Sabato 14 Dicembre 2013

Ippocastani in centro

salvati da un’iniezione

Gli ippocastani di Bergamo

Era un autunno in anticipo, con gli alberi quasi spogli e tappeti di foglie gialle a ricoprire i marciapiedi. Ma con accanto le aiuole rigogliose di fiori colorati ed erba fitta. Così apparivano fino all’estate scorsa i viali principali della città, da Papa Giovanni XXIII fino alle Mura, passando per Vittorio Emanuele.

Gli ippocastani erano stati colpiti dalla larva di un insetto proveniente dalla Macedonia, la Cameraria ohridella, capace di far «appassire» gli alberi con mesi di anticipo rispetto al calendario vegetativo e al ritmo “naturale” e in grado di ucciderli lentamente, fino a farli cadere. ù

Gli ippocastani cittadini sono guariti e tornati a produrre le castagne «genge» grazie a una speciale cura, una sorta di puntura miracolosa: «Sono stati sottoposti a un particolare trattamento endoterapico nel 2012 – spiega Massimo Bandera, assessore all’Ambiente di Bergamo – e questa estate abbiamo potuto riscontrare l’esito positivo della cura. Solo in alcuni sporadici casi le piante non sono guarite, a causa delle cattive condizioni di salute.

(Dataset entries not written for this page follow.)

Lemma process_link_after ord v l : process_link ord v l = after_links ord v [l].
Proof.
  unfold process_link, after_links, broken_of, is_external, is_internal; simpl.
  destruct (is_internal_link (link_url l)); simpl;
    [destruct (valid (validate_internal_link ord (all_files v) l)); simpl|];
    by rewrite ?app_nil_r.
Qed.

Lemma process_links_after ord ls : ∀ v,
  foldl (process_link ord) v ls = after_links ord v ls.
Proof.
  induction ls as [|l ls IH]; intros v; simpl.
  - by rewrite after_links_nil.
  - by rewrite IH, process_link_after, after_links_app.
Qed.

Lemma process_files_after ord es : ∀ v,
  foldl (process_file ord) v es =
  after_links ord v (List.concat (List.map extract_links_from_file (List.filter is_file es))).
Proof.
  induction es as [|e es IH]; intros v; simpl.
  - by rewrite after_links_nil.
  - rewrite IH. unfold process_file. destruct (is_file e); simpl; [|done].
    by rewrite process_links_after, after_links_app.
Qed.

Lemma process_all_files_after ord t v :
  process_all_files ord t v = after_links ord v (extracted t).
Proof.
  unfold process_all_files, patterns, process_pattern, extracted, scanned_files; simpl.
  rewrite !process_files_after, after_links_app.
  by rewrite List.map_app, List.concat_app.
Qed.

(** ** String lemmas *)

Lemma string_app_nil_l (s : string) : "" +:+ s = s.
Proof. reflexivity. Qed.

Lemma string_app_cons (a : ascii) (s1 s2 : string) :
  String a s1 +:+ s2 = String a (s1 +:+ s2).
Proof. reflexivity. Qed.

Lemma startswith_app p s : PyStr.startswith p s = true ↔ ∃ r, s = p +:+ r.
Proof.
  unfold PyStr.startswith. revert s.
  induction p as [|a p IH]; intros s.
  - split; [intros _; exists s; reflexivity|]. by destruct s.
  - destruct s as [|b s]; simpl.
    + split; [done|]. by intros [r Hr].
    + destruct (ascii_dec a b) as [->|Hne].
      * rewrite IH. split; intros [r Hr]; exists r.
        -- by rewrite string_app_cons, Hr.
        -- rewrite string_app_cons in Hr. by injection Hr.
      * split; [done|]. intros [r Hr].
        rewrite string_app_cons in Hr. injection Hr as Hab _. by destruct Hne.
Qed.

Lemma split_go_item0 c s : ∀ cur,
  PyStr.item0 (PyStr.split_go c cur s) = String.rev_app cur (strip_from c s).
Proof.
  induction s as [|d s IH]; intros cur; simpl; [done|].
  destruct (Ascii.eqb d c); simpl; [done|]. by rewrite IH.
Qed.

Lemma split_item0 c s : PyStr.item0 (PyStr.split c s) = strip_from c s.
Proof. unfold PyStr.split. by rewrite split_go_item0. Qed.

Lemma startswith_dot_exclusive s :
  PyStr.startswith "./" s = true → PyStr.startswith "../" s = false.
Proof.
  intros [r ->]%startswith_app. done.
Qed.

(** C2: [normalize_internal_path] strips the fragment, then the
    query; returns a remainder that starts with dot-dot-slash as it
    is; otherwise drops a leading dot-slash and appends [.mdx] unless
    the path ends in one of the seven known extensions. *)
Theorem normalize_internal_path_spec (url : string) :
  normalize_internal_path url = normalize_spec url.
Proof.
  unfold normalize_internal_path, normalize_spec.
  rewrite !split_item0.
  set (r := strip_from "?" (strip_from "#" url)).
  destruct (PyStr.startswith "./" r) eqn:Hdot.
  - rewrite (startswith_dot_exclusive _ Hdot).
    by destruct (PyStr.endswith_any known_extensions (PyStr.drop 2 r)).
  - destruct (PyStr.startswith "../" r); [done|].
    by destruct (PyStr.endswith_any known_extensions r).
Qed.

(** ** Classification *)

Lemma is_internal_link_false url :
  is_internal_link url = false ↔
  ∃ p, p ∈ external_prefixes ∧ PyStr.startswith p url = true.
Proof.
  unfold is_internal_link, PyStr.startswith_any, external_prefixes; simpl.
  rewrite !orb_false_r. split.
  - intros H.
    destruct (PyStr.startswith "http://" url) eqn:E1;
      [exists "http://"; split; [apply list_elem_of_In; simpl; tauto|done]|].
    destruct (PyStr.startswith "https://" url) eqn:E2;
      [exists "https://"; split; [apply list_elem_of_In; simpl; tauto|done]|].
    destruct (PyStr.startswith "mailto:" url) eqn:E3;
      [exists "mailto:"; split; [apply list_elem_of_In; simpl; tauto|done]|].
    destruct (PyStr.startswith "tel:" url) eqn:E4;
      [exists "tel:"; split; [apply list_elem_of_In; simpl; tauto|done]|].
    destruct (PyStr.startswith "ftp:" url) eqn:E5;
      [exists "ftp:"; split; [apply list_elem_of_In; simpl; tauto|done]|].
    done.
  - intros (p & Hp & Hs).
    repeat (apply elem_of_cons in Hp as [->|Hp];
      [rewrite Hs; by repeat destruct (PyStr.startswith _ url)|]).
    by apply elem_of_nil in Hp.
Qed.

Lemma filter_partition_perm {A} (f : A → bool) (l : list A) :
  l ≡ₚ List.filter (fun x => negb (f x)) l ++ List.filter f l.
Proof.
  induction l as [|x l IH]; simpl; [done|].
  destruct (f x); simpl.
  - by rewrite <-Permutation_middle, <-IH.
  - by rewrite <-IH.
Qed.
(** * RodeysTweaksGamingOptimizer: settings registry, optimisation policy
      and settings-file codec

    Shallow embedding of [GameOptimizer] and [SettingsManager] from
    [src/RodeysTweaksGamingOptimizer.cpp], followed by the properties of
    the registry (bounds, clamping, frame conditions) and of the
    [name=value] text codec (round trip, tolerance of malformed lines).

    Conventions.
    - A C++ [int] is a [Z]; [Int.in_range] says that it fits in 32 bits.
      The registry code only divides by the constant 10 and selects with
      [std::min]/[std::max], so no operation can leave the range
      (lemma [clamp_in_range]) and no wrap-around has to be written out.
    - [std::string] is [string]; a [char] is an [ascii].
    - [std::vector<Setting>] is [list Setting]; a range-for loop that
      assigns through [auto&] is a [map].
    - Console output ([std::cout], [std::cerr]) is not part of the model. *)

From Stdlib Require Import ZArith List String Ascii Bool Lia.
From Stdlib Require Import Decimal DecimalString DecimalPos DecimalZ.
From Stdlib Require Import Sorted OrderedTypeEx.
Import ListNotations.

Local Open Scope string_scope.
Local Open Scope list_scope.
Local Open Scope Z_scope.

(** ** Machine integers and the two [<algorithm>] selectors *)

Module Int.

Definition INT_MIN : Z := -2147483648.
Definition INT_MAX : Z := 2147483647.

Definition in_range (z : Z) : bool := (INT_MIN <=? z) && (z <=? INT_MAX).

(** [std::min(a, b)] is [(b < a) ? b : a]. *)
Definition std_min (a b : Z) : Z := if b <? a then b else a.

(** [std::max(a, b)] is [(a < b) ? b : a]. *)
Definition std_max (a b : Z) : Z := if a <? b then b else a.

(** [a / b] on [int]: the quotient is truncated toward zero. *)
Definition div (a b : Z) : Z := Z.quot a b.

End Int.

(** ** [class GameOptimizer] *)

Module GameOptimizer.

Record Setting : Type := mkSetting {
  name : string;
  value : Z;
  minValue : Z;
  maxValue : Z
}.

(** The assignment [setting.value = v] on one element. *)
Definition set_value (s : Setting) (v : Z) : Setting :=
  mkSetting (name s) v (minValue s) (maxValue s).

(** The private member [settings]. *)
Definition registry : Type := list Setting.

(** A freshly constructed optimizer owns an empty vector. *)
Definition empty : registry := [].

(** [settings.emplace_back(name, defaultValue, minValue, maxValue)] *)
Definition addSetting (n : string) (defaultValue minV maxV : Z)
    (settings : registry) : registry :=
  settings ++ [mkSetting n defaultValue minV maxV].

(** [for (auto& setting : settings)
       setting.value = std::min(setting.maxValue,
                         std::max(setting.minValue, targetPerformance / 10));] *)
Definition optimizeSettings (targetPerformance : Z)
    (settings : registry) : registry :=
  map (fun setting =>
         set_value setting
           (Int.std_min (maxValue setting)
              (Int.std_max (minValue setting)
                 (Int.div targetPerformance 10))))
      settings.

(** [for (auto& setting : settings)
       if (setting.name == name)
         setting.value = std::min(setting.maxValue,
                           std::max(setting.minValue, value));]
    The loop has no [break]: it visits every element. *)
Definition updateSetting (n : string) (v : Z)
    (settings : registry) : registry :=
  map (fun setting =>
         if String.eqb (name setting) n
         then set_value setting
                (Int.std_min (maxValue setting)
                   (Int.std_max (minValue setting) v))
         else setting)
      settings.

(** [getSettings] returns a copy of the vector. *)
Definition getSettings (settings : registry) : registry := settings.

End GameOptimizer.

Import GameOptimizer.

(** ** Stream operations used by [SettingsManager] *)

Module Stream.

Definition newline : ascii := ascii_of_nat 10.

(** Characters up to the first [delim] (which is consumed and dropped),
    or up to the end of the input; second component: what is left. *)
Fixpoint split_at (delim : ascii) (s : string) : string * string :=
  match s with
  | EmptyString => (EmptyString, EmptyString)
  | String c rest =>
      if Ascii.eqb c delim then (EmptyString, rest)
      else let (l, r) := split_at delim rest in (String c l, r)
  end.

(** [std::getline(is, str, delim)] tested as a condition: it fails
    exactly when not a single character (delimiter included) could be
    extracted, that is on exhausted input.  When the delimiter is not
    found the stream is left at end of file, which for the one reader
    that follows ([operator>>]) is the same as an empty remainder. *)
Definition getline (delim : ascii) (s : string) : option (string * string) :=
  match s with
  | EmptyString => None
  | String _ _ => Some (split_at delim s)
  end.

(** [isspace] in the classic locale: space and [\t \n \v \f \r]. *)
Definition is_space (c : ascii) : bool :=
  let n := nat_of_ascii c in
  Nat.eqb n 32 || (Nat.leb 9 n && Nat.leb n 13).

Fixpoint skip_ws (s : string) : string :=
  match s with
  | EmptyString => EmptyString
  | String c rest => if is_space c then skip_ws rest else s
  end.

(** The value of a decimal digit, [c - '0'] for [c] between ['0'] and
    ['9'] (character codes 48 to 57). *)
Definition digit_of (c : ascii) : option Z :=
  let code := Z.of_nat (nat_of_ascii c) in
  if (48 <=? code) && (code <=? 57) then Some (code - 48) else None.

(** Accumulation of a run of decimal digits; [seen] records whether at
    least one digit was consumed.  Reading stops at the first character
    that is not a digit; what follows is never looked at. *)
Fixpoint read_digits (s : string) (acc : Z) (seen : bool) : option Z :=
  match s with
  | EmptyString => if seen then Some acc else None
  | String c rest =>
      match digit_of c with
      | Some d => read_digits rest (10 * acc + d) true
      | None => if seen then Some acc else None
      end
  end.

(** [ss >> value] for [int value], tested as a condition: leading
    white space is skipped, an optional sign and a non-empty run of
    digits are read; the extraction fails when there is no digit or
    when the number does not fit in an [int]. *)
Definition read_int (s : string) : option Z :=
  let s1 := skip_ws s in
  let '(neg, s2) :=
    match s1 with
    | String "-"%char r => (true, r)
    | String "+"%char r => (false, r)
    | _ => (false, s1)
    end in
  match read_digits s2 0 false with
  | None => None
  | Some n =>
      let v := if (neg : bool) then - n else n in
      if Int.in_range v then Some v else None
  end.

È stato necessario l’abbattimento perché pericolosi per la sicurezza». La larva della Cameraria ohridella, difatti, si insinua tra le foglie e la corteccia «rosicchiando» e fino a compromettere la stabilità dell’ippocastano. Il trattamento è stato eseguito da due operatori della cooperativa Eco-Tipa di Piacenza: «Si tratta di iniezioni di un insetticida – spiega il vicepresidente Giuseppe Ronchetti – che hanno sostituito le vecchie flebo. Siamo intervenuti su un centinaio di alberi tra ipocastani, platani e tigli.

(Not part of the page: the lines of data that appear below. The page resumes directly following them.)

(** C1.  For a batch [(X, y)] whose labels index the rows of the loaded
    embedding matrix, [transform_inputs] returns [X] unchanged together
    with the regression target [embedding[y]]: a matrix with the columns
    of the embedding and one row per image, the row at position [i] being
    the row of the embedding at the label [y[i]], counted from the end
    when the label is negative.  Without [num_classes] the result is
    [(X, embedding[y])]; with [num_classes = n] it is
    [(X, [embedding[y], to_categorical(y, n)])], as far as
    [to_categorical] returns.  In every run the training and validation
    sequences call it with the embedding matrix loaded from the pickle,
    and with the number of classes of the data set when [--cls_weight] is
    positive and [None] otherwise. *)
Theorem transform_inputs_targets
    (to_categorical : list Z -> Z -> Res ndarray)
    (XT : Type) (X : XT) (y : list Z) (a : ndarray)
    (W : World) (parsed : Args) :
  Forall (fun l => - Z.of_nat (length (nd_rows a)) <= l
                   < Z.of_nat (length (nd_rows a))) y ->
  (exists t,
     take_rows (VArray a) y = Normal (VArray t) /\
     nd_cols t = nd_cols a /\
     length (nd_rows t) = length y /\
     (forall i l, y !! i = Some l ->
        exists row,
          nd_rows a !! Z.to_nat (if l <? 0
                                 then l + Z.of_nat (length (nd_rows a))
                                 else l) = Some row /\
          py_index (nd_rows a) l = Normal row /\
          nd_rows t !! i = Some row) /\
     transform_inputs to_categorical X y (VArray a) None
       = Normal (X, EmbeddingTarget (VArray t)) /\
     (forall n c, to_categorical y n = Normal c ->
        transform_inputs to_categorical X y (VArray a) (Some n)
          = Normal (X, EmbeddingAndClassTargets (VArray t) c)) /\
     (forall n r, transform_inputs to_categorical X y (VArray a) (Some n)
                    = Normal r ->
        fst r = X /\ regression_target (snd r) = VArray t)) /\
  (forall ev s kw,
     In ev (snd (run W parsed)) ->
     In s (event_sequences ev) ->
     sequence_kwargs s = Some kw ->
     exists e,
       loaded W parsed e /\
       kw_embedding kw = fst e /\
       kw_num_classes kw
         = (if float_positive (cls_weight parsed)
            then Some (dg_num_classes (data_of W parsed (snd e)))
            else None)).
Proof.
  intros Hy. split.
  - destruct (res_map_total (py_index (nd_rows a)) y) as [rs Hrs].
    { eapply Forall_impl; [exact Hy|]. intros l Hl. simpl in Hl.
      apply py_index_in_range. exact Hl. }
    destruct (res_map_Normal _ _ _ Hrs) as [Hlen Hrows].
    exists {| nd_cols := nd_cols a; nd_rows := rs |}.
    assert (Ht : take_rows (VArray a) y
                 = Normal (VArray {| nd_cols := nd_cols a; nd_rows := rs |})).
    { unfold take_rows. rewrite Hrs. reflexivity. }
    split; [exact Ht|]. split; [reflexivity|]. split; [exact Hlen|]. split.
    { intros i l Hl. destruct (Hrows i l Hl) as (row & Hrow & Hi).
      exists row. split; [exact (py_index_position _ _ _ Hrow)|].
      split; [exact Hrow | exact Hi]. }
    unfold transform_inputs. rewrite Ht. simpl.
    split; [reflexivity|]. split.
    + intros n c Hc. rewrite Hc. reflexivity.
    + intros n r Hr. destruct (to_categorical y n); simpl in Hr; [|discriminate].
      inversion Hr; subst. split; reflexivity.
  - intros ev s kw Hin Hseq Hkw.
    destruct (run_sequences W parsed ev s kw Hin Hseq Hkw) as (e & He & ->).
    exists e. split; [exact He|]. split; reflexivity.
Qed.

L’operazione andrà ripetuta ogni due anni perché il prodotto ha una durata limitata nel tempo. «La maggior parte degli alberi – chiude Bandera - oltre a essere stati curati sono stati anche nutriti, in modo che siano rinvigoriti. Inoltre, avvieremo nelle prossime settimane un intervento sulle aiuole di Viale Papa Giovanni in cattive condizioni a causa del continuo calpestio. Rimuoveremo la terra complessata per consentire l’ossigenazione e delimiteremo e delimiteremo le aiuole».